BEGIN Raw data

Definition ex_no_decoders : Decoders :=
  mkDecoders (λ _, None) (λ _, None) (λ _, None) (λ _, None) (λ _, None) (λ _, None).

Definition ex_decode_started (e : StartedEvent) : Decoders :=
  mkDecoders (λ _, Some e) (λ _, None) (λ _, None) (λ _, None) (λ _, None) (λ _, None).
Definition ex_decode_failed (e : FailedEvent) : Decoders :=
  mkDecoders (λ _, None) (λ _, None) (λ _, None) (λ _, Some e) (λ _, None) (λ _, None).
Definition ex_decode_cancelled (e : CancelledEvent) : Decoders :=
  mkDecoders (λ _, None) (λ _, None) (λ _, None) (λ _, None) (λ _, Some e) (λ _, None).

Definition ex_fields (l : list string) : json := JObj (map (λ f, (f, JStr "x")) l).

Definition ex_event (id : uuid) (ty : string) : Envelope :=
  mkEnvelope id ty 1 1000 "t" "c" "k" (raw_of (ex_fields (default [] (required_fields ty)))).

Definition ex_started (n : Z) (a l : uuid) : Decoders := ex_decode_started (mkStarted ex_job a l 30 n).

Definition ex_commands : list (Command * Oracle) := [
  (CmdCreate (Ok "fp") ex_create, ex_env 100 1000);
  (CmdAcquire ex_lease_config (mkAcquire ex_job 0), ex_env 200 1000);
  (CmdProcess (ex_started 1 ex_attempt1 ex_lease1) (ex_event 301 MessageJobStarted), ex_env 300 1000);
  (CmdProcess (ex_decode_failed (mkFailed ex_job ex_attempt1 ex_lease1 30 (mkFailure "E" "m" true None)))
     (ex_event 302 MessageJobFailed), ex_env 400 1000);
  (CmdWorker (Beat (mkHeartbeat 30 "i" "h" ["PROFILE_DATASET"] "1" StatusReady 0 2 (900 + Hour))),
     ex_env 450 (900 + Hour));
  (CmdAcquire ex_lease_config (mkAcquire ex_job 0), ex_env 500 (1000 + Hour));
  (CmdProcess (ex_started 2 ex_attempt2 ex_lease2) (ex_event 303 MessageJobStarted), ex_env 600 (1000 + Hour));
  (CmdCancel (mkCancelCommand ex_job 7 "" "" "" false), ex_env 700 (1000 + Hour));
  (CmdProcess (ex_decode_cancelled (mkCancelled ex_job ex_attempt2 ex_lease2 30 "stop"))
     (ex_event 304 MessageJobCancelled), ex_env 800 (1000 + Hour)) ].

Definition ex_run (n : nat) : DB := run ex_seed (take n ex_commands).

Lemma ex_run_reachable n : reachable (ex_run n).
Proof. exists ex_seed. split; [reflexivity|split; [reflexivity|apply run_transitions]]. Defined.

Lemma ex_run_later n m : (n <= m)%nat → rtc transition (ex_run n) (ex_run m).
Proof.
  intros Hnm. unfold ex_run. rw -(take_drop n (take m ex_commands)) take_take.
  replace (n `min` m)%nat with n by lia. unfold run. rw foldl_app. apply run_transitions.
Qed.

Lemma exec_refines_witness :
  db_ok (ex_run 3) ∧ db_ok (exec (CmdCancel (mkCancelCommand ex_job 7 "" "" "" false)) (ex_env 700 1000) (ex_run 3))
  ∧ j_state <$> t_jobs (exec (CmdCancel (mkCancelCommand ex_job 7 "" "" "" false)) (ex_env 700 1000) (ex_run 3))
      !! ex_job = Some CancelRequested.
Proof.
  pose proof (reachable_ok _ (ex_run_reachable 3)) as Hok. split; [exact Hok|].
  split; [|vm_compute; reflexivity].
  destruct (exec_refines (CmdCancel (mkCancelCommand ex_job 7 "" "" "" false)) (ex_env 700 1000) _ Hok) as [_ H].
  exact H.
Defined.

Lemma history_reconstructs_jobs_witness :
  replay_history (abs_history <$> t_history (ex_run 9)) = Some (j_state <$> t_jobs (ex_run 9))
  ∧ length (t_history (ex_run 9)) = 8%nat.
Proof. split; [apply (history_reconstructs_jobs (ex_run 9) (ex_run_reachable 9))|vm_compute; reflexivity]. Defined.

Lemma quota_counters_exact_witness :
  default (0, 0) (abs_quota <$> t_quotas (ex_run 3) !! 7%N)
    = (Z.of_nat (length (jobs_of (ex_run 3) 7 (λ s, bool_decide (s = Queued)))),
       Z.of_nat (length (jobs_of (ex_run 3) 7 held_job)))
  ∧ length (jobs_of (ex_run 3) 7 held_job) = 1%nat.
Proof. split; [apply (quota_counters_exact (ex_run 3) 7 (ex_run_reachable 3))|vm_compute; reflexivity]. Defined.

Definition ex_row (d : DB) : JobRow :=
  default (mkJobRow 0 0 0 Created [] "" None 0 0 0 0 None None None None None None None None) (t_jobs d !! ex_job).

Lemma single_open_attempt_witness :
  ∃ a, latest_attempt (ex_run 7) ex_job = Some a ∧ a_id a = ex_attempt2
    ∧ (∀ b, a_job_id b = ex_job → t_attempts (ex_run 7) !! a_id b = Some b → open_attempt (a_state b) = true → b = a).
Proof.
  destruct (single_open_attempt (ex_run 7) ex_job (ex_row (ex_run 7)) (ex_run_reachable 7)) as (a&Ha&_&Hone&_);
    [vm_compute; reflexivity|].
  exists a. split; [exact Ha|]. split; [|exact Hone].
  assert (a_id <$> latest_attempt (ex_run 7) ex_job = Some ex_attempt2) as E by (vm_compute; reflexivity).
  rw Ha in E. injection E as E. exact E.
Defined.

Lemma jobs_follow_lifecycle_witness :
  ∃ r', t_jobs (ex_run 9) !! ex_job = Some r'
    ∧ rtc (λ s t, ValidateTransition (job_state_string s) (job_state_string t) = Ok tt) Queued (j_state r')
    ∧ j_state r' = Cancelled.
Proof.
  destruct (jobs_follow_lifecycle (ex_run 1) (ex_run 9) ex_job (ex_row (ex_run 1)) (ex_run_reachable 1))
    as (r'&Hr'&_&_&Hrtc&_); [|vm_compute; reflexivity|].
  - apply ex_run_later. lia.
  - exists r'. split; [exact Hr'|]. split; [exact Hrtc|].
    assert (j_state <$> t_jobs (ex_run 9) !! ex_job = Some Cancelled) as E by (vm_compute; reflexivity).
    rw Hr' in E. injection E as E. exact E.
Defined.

END Raw data
BEGIN Raw data

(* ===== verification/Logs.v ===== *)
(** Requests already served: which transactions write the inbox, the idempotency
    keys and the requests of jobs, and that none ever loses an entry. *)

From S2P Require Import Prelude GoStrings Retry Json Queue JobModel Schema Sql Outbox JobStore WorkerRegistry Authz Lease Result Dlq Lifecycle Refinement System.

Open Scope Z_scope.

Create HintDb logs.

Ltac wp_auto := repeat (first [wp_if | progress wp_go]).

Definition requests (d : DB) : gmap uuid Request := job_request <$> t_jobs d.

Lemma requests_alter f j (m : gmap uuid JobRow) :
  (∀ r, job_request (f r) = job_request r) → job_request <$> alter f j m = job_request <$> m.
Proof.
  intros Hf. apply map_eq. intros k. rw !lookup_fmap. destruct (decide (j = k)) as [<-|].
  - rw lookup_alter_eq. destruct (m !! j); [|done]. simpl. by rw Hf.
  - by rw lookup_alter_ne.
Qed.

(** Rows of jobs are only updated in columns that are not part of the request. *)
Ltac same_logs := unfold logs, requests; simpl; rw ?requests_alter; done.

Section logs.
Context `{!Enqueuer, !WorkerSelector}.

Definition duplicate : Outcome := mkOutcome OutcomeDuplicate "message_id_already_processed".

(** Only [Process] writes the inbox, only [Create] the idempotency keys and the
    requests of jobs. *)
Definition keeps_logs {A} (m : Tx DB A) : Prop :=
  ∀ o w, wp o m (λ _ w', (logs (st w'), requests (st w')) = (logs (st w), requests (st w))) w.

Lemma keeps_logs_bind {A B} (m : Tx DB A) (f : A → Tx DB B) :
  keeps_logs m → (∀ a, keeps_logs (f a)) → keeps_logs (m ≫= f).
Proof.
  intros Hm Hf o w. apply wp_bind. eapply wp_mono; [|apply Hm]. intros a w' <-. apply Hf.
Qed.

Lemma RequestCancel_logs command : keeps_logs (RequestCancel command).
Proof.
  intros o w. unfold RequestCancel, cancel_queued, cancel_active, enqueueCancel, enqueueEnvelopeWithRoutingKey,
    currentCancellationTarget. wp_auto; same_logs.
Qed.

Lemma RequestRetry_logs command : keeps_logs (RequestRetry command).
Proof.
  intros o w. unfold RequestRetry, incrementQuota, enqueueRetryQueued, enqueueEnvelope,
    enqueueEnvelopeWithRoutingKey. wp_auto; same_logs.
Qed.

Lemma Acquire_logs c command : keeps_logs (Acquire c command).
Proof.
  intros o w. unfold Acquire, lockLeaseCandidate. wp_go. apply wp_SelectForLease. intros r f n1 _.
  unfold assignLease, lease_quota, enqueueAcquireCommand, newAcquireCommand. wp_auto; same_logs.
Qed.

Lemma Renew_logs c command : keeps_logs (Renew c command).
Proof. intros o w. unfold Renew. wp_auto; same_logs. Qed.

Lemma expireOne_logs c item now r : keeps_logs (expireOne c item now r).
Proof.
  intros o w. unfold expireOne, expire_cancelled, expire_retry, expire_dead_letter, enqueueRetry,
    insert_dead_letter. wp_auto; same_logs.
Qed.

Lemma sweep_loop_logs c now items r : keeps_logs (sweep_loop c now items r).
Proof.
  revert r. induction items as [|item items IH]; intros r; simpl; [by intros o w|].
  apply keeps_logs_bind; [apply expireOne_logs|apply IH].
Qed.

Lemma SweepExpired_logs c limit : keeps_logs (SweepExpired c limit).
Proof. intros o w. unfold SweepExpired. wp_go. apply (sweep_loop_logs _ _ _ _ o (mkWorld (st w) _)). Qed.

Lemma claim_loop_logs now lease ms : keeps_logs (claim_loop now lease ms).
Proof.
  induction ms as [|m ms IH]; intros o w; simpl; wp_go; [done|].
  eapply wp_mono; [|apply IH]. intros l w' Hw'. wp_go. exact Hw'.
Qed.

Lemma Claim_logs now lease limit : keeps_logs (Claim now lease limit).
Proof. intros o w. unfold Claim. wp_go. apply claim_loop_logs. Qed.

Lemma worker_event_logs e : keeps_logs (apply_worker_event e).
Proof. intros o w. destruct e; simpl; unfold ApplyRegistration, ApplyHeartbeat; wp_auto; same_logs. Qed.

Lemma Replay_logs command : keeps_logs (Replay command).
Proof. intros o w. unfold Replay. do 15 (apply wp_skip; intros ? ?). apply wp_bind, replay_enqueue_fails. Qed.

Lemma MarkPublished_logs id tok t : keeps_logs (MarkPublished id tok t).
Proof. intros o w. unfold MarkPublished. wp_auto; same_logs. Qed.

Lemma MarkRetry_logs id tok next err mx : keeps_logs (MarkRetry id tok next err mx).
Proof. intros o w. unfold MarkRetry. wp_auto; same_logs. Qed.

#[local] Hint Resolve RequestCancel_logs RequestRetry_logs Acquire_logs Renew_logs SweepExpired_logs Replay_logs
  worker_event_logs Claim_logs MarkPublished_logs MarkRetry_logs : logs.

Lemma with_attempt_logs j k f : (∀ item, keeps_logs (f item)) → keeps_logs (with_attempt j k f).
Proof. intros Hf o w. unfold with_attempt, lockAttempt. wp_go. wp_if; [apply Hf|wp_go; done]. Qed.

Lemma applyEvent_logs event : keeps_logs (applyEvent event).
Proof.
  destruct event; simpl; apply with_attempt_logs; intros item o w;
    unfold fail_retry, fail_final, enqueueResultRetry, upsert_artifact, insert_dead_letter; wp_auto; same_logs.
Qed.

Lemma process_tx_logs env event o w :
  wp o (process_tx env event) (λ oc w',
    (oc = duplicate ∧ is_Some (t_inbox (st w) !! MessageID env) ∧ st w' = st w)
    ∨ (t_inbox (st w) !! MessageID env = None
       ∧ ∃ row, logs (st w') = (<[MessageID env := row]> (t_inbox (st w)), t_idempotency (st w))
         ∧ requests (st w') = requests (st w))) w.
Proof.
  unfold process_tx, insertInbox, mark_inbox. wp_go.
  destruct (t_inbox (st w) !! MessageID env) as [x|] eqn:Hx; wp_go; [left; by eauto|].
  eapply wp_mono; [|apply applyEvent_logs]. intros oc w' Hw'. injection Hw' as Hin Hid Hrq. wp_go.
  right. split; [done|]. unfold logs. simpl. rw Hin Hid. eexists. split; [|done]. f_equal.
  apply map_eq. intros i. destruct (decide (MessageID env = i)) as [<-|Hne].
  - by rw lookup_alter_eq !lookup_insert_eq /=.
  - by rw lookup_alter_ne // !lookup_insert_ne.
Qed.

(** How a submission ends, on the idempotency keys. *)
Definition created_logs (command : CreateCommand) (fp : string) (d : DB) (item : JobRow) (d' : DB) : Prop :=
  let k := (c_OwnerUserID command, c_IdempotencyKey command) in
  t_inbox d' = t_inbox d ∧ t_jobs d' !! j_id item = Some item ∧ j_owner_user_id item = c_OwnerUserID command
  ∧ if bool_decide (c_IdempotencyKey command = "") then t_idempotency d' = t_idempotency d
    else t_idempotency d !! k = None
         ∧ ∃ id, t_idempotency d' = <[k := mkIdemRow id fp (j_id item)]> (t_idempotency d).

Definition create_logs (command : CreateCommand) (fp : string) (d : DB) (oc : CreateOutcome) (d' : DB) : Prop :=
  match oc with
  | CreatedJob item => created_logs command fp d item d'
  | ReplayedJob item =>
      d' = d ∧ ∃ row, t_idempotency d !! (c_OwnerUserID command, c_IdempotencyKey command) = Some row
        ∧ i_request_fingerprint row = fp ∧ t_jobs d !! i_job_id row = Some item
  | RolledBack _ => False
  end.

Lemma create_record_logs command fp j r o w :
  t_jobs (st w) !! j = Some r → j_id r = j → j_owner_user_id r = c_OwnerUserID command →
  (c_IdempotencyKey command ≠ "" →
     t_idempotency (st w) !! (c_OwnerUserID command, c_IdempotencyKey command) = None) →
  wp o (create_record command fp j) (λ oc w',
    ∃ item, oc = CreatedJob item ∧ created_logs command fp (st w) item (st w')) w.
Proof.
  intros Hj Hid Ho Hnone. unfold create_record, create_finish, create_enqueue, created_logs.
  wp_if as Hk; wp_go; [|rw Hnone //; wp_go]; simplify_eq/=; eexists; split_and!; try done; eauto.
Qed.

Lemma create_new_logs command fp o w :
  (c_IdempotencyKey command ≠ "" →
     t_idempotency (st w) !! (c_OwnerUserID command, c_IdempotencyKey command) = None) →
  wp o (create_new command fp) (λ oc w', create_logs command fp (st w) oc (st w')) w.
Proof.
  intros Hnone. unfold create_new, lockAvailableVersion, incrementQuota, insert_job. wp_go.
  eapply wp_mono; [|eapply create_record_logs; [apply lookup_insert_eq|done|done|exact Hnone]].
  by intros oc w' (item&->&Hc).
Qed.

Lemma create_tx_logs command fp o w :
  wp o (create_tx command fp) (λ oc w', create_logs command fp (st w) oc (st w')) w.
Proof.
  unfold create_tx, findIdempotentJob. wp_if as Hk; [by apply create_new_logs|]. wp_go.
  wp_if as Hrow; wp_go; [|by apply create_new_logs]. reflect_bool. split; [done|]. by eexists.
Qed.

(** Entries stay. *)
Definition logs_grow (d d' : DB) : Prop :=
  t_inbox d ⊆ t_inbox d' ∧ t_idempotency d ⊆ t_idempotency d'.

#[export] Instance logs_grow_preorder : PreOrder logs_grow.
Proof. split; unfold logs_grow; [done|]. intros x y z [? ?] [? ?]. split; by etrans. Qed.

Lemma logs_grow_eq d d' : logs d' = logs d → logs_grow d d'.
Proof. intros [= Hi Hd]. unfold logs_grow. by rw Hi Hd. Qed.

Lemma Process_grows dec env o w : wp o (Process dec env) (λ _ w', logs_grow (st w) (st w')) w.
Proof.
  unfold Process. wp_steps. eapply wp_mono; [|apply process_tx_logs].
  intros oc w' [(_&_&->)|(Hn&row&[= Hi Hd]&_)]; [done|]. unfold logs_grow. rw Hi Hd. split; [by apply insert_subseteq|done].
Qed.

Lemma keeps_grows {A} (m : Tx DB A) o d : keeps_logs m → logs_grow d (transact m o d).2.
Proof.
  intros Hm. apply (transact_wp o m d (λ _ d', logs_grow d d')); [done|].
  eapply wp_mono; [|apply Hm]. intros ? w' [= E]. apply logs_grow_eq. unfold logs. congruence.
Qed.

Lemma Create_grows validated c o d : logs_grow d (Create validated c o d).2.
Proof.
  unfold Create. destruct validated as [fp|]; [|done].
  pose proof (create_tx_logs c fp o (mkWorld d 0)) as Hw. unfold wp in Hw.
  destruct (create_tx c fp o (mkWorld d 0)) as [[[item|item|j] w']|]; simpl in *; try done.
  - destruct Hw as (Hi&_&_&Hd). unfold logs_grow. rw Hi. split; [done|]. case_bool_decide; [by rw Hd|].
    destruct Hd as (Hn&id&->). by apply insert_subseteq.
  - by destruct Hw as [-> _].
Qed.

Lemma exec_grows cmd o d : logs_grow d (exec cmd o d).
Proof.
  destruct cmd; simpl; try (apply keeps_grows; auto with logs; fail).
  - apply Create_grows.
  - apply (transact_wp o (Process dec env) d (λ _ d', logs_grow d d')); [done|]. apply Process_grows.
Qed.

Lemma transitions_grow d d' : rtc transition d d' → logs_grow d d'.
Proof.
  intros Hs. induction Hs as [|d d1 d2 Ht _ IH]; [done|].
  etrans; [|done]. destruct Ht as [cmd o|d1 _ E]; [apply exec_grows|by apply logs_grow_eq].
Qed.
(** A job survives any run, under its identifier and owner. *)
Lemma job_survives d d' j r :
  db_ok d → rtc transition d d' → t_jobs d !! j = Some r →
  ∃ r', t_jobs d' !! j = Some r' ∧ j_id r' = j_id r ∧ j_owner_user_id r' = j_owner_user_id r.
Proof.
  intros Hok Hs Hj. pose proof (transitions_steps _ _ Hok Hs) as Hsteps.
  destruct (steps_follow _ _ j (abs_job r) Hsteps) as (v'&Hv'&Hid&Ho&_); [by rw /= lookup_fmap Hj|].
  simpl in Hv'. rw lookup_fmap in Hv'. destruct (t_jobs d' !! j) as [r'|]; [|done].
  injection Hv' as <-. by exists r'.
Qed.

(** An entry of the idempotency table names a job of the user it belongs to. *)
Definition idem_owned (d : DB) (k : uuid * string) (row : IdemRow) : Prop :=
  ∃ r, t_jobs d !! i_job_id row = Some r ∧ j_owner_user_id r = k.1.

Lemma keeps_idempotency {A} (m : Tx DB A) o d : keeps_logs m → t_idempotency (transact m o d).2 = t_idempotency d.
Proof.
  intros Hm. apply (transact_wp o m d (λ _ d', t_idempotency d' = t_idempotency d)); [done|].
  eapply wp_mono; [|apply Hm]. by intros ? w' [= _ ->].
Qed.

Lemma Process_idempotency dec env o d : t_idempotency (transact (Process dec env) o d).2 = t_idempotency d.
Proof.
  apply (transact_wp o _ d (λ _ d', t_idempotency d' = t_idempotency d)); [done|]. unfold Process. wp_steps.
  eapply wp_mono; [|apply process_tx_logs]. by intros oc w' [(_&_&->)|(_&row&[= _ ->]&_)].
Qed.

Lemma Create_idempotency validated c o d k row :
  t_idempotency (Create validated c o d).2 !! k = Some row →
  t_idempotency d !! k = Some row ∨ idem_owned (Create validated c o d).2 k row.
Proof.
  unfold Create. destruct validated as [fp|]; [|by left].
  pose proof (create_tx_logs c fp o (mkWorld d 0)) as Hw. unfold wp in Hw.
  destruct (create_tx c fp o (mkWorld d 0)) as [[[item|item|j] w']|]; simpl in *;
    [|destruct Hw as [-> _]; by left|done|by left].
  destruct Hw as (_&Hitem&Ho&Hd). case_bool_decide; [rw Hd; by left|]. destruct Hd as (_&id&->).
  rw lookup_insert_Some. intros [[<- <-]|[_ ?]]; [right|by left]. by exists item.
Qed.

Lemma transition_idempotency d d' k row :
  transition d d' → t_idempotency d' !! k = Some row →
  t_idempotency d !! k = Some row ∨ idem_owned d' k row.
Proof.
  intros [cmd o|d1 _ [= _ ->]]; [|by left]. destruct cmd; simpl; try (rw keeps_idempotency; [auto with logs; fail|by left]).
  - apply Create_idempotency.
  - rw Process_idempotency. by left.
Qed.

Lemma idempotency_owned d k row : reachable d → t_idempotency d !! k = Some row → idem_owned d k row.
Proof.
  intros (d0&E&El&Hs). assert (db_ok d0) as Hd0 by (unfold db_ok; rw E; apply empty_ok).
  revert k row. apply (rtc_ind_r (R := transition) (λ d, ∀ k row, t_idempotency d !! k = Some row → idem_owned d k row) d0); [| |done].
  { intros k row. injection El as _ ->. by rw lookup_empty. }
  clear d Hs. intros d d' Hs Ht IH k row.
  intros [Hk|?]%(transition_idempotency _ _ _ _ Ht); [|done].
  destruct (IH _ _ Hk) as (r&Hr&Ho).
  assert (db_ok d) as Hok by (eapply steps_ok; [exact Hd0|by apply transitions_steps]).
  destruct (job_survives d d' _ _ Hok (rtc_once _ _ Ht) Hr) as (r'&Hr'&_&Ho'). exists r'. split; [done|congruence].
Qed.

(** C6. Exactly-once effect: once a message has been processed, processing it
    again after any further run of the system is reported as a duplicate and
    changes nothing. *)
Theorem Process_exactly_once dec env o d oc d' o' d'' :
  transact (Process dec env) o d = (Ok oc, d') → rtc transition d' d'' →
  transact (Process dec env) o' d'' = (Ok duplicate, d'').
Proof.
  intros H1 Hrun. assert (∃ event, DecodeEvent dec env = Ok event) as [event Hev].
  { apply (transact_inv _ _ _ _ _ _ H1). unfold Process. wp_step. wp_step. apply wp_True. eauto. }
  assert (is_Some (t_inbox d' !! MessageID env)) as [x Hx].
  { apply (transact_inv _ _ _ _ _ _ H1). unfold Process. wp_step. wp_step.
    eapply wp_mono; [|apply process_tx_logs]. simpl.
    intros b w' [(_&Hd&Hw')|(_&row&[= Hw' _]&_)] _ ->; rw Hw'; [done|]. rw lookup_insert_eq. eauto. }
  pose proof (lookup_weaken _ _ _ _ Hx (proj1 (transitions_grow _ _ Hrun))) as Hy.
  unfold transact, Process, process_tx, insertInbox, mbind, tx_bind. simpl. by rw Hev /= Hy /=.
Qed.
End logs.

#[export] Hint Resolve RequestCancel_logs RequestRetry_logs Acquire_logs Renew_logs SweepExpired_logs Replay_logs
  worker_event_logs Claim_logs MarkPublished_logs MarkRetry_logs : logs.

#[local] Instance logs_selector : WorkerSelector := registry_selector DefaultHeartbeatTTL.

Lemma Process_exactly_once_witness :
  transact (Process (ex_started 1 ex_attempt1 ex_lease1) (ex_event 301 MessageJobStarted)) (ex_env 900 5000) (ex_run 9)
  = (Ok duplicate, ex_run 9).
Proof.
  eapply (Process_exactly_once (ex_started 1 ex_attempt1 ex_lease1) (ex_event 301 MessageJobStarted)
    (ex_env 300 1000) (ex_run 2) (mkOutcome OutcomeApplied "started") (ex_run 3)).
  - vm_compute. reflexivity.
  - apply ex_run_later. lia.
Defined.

END Raw data

- To do
Starting with the line above that holds "(CmdAcquire ex_lease_config (mkAcquire ex_job 0), ex_env 200" and stopping with the line that holds "Definition ex_run (n", reproduce each line exactly, omitting all other lines.

- Task answer
  (CmdAcquire ex_lease_config (mkAcquire ex_job 0), ex_env 200 1000);
  (CmdProcess (ex_started 1 ex_attempt1 ex_lease1) (ex_event 301 MessageJobStarted), ex_env 300 1000);
  (CmdProcess (ex_decode_failed (mkFailed ex_job ex_attempt1 ex_lease1 30 (mkFailure "E" "m" true None)))
     (ex_event 302 MessageJobFailed), ex_env 400 1000);
  (CmdWorker (Beat (mkHeartbeat 30 "i" "h" ["PROFILE_DATASET"] "1" StatusReady 0 2 (900 + Hour))),
     ex_env 450 (900 + Hour));
  (CmdAcquire ex_lease_config (mkAcquire ex_job 0), ex_env 500 (1000 + Hour));
  (CmdProcess (ex_started 2 ex_attempt2 ex_lease2) (ex_event 303 MessageJobStarted), ex_env 600 (1000 + Hour));
  (CmdCancel (mkCancelCommand ex_job 7 "" "" "" false), ex_env 700 (1000 + Hour));
  (CmdProcess (ex_decode_cancelled (mkCancelled ex_job ex_attempt2 ex_lease2 30 "stop"))
     (ex_event 304 MessageJobCancelled), ex_env 800 (1000 + Hour)) ].

Definition ex_run (n : nat) : DB := run ex_seed (take n ex_commands).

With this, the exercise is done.